Work to be completed:
Check each line of the records below for the word "exists" and give the number of lines that have it, with nothing added.

[[ Data under study open ]]

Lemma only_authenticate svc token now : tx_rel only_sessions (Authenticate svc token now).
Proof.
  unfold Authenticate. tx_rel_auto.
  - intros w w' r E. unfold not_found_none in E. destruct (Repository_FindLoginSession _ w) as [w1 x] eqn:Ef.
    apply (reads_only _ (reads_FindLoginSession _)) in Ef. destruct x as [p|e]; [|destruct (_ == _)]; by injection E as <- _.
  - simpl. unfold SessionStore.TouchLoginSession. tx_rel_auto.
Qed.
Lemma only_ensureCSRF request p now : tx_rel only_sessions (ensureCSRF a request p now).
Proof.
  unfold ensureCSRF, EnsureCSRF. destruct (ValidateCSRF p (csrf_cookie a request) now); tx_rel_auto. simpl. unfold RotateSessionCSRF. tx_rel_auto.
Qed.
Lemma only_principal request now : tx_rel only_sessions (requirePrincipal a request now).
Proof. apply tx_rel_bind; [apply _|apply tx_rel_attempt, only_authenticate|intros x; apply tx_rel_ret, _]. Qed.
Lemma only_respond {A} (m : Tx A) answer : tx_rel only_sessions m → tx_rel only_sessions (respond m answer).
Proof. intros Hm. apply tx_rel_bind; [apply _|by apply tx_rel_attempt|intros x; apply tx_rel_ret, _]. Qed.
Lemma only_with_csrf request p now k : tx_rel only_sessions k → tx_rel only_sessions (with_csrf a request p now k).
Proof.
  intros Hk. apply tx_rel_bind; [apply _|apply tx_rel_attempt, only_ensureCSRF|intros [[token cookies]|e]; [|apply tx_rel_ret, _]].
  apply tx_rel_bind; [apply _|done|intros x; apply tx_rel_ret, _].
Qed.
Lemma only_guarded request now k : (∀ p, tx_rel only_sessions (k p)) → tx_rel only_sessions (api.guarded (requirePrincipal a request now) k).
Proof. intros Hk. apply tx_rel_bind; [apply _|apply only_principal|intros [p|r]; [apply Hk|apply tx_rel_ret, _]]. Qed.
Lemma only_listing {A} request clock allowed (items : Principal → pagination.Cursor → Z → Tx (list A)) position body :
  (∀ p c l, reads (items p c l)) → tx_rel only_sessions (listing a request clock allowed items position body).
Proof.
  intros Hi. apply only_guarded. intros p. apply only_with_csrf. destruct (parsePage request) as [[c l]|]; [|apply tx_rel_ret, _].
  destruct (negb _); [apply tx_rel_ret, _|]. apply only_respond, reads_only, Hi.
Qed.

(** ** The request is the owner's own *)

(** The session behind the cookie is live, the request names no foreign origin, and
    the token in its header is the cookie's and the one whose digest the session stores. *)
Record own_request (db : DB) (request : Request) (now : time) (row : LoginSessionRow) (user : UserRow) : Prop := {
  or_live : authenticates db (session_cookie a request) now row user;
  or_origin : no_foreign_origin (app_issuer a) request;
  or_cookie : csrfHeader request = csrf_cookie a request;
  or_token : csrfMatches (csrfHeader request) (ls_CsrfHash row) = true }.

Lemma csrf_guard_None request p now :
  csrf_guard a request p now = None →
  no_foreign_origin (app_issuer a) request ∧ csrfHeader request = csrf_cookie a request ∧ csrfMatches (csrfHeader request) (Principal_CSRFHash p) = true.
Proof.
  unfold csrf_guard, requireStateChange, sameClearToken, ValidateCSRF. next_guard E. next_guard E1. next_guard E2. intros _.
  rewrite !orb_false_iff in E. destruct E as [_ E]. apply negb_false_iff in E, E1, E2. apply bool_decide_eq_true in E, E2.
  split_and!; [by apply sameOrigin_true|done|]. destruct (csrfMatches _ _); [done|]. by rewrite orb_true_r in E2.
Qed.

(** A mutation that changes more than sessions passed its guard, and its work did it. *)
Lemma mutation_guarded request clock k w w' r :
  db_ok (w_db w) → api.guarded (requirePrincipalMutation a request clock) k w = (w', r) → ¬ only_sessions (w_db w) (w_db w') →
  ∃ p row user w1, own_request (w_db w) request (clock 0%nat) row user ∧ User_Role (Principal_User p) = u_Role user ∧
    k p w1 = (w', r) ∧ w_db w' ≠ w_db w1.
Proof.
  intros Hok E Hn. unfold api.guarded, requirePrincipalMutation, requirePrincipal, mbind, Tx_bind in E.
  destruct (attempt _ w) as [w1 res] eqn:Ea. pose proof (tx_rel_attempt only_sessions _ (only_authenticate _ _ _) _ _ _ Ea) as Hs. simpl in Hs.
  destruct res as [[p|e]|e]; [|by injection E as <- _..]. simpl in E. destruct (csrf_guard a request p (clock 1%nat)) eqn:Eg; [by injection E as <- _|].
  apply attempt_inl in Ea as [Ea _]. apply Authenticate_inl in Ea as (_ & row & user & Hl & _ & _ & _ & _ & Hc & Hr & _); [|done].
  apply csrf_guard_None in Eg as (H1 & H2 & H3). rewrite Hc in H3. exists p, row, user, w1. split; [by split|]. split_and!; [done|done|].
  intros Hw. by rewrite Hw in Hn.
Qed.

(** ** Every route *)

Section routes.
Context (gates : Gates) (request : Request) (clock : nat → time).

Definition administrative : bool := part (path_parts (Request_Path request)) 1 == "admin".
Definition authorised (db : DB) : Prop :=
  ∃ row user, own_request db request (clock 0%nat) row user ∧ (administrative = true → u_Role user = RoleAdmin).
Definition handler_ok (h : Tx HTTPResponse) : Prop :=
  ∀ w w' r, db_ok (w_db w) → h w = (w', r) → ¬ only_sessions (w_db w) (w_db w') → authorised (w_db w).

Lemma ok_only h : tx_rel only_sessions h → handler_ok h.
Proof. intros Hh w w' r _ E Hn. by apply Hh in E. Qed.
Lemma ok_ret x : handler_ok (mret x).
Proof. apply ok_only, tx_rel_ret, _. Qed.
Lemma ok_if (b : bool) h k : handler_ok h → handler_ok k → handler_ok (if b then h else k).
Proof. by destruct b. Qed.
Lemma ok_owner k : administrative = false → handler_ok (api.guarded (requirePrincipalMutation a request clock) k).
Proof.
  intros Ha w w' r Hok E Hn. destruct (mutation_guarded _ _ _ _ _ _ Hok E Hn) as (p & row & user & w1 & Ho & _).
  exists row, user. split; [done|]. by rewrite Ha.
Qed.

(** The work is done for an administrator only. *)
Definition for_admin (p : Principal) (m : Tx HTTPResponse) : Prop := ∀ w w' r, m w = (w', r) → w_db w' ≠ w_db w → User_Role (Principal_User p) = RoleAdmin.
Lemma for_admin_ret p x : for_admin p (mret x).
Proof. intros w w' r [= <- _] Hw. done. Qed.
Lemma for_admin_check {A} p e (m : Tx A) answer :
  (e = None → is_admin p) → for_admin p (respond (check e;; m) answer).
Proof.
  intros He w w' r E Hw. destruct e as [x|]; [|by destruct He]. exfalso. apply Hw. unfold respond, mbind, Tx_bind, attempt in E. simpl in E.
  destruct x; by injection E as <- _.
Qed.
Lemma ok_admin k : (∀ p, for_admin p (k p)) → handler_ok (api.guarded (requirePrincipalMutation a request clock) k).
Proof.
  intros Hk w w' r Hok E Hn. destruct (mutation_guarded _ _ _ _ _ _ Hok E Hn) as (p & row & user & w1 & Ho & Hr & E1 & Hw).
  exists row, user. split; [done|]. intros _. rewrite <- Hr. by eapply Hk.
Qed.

[[ Data under study closed ]]

Solved problem:
3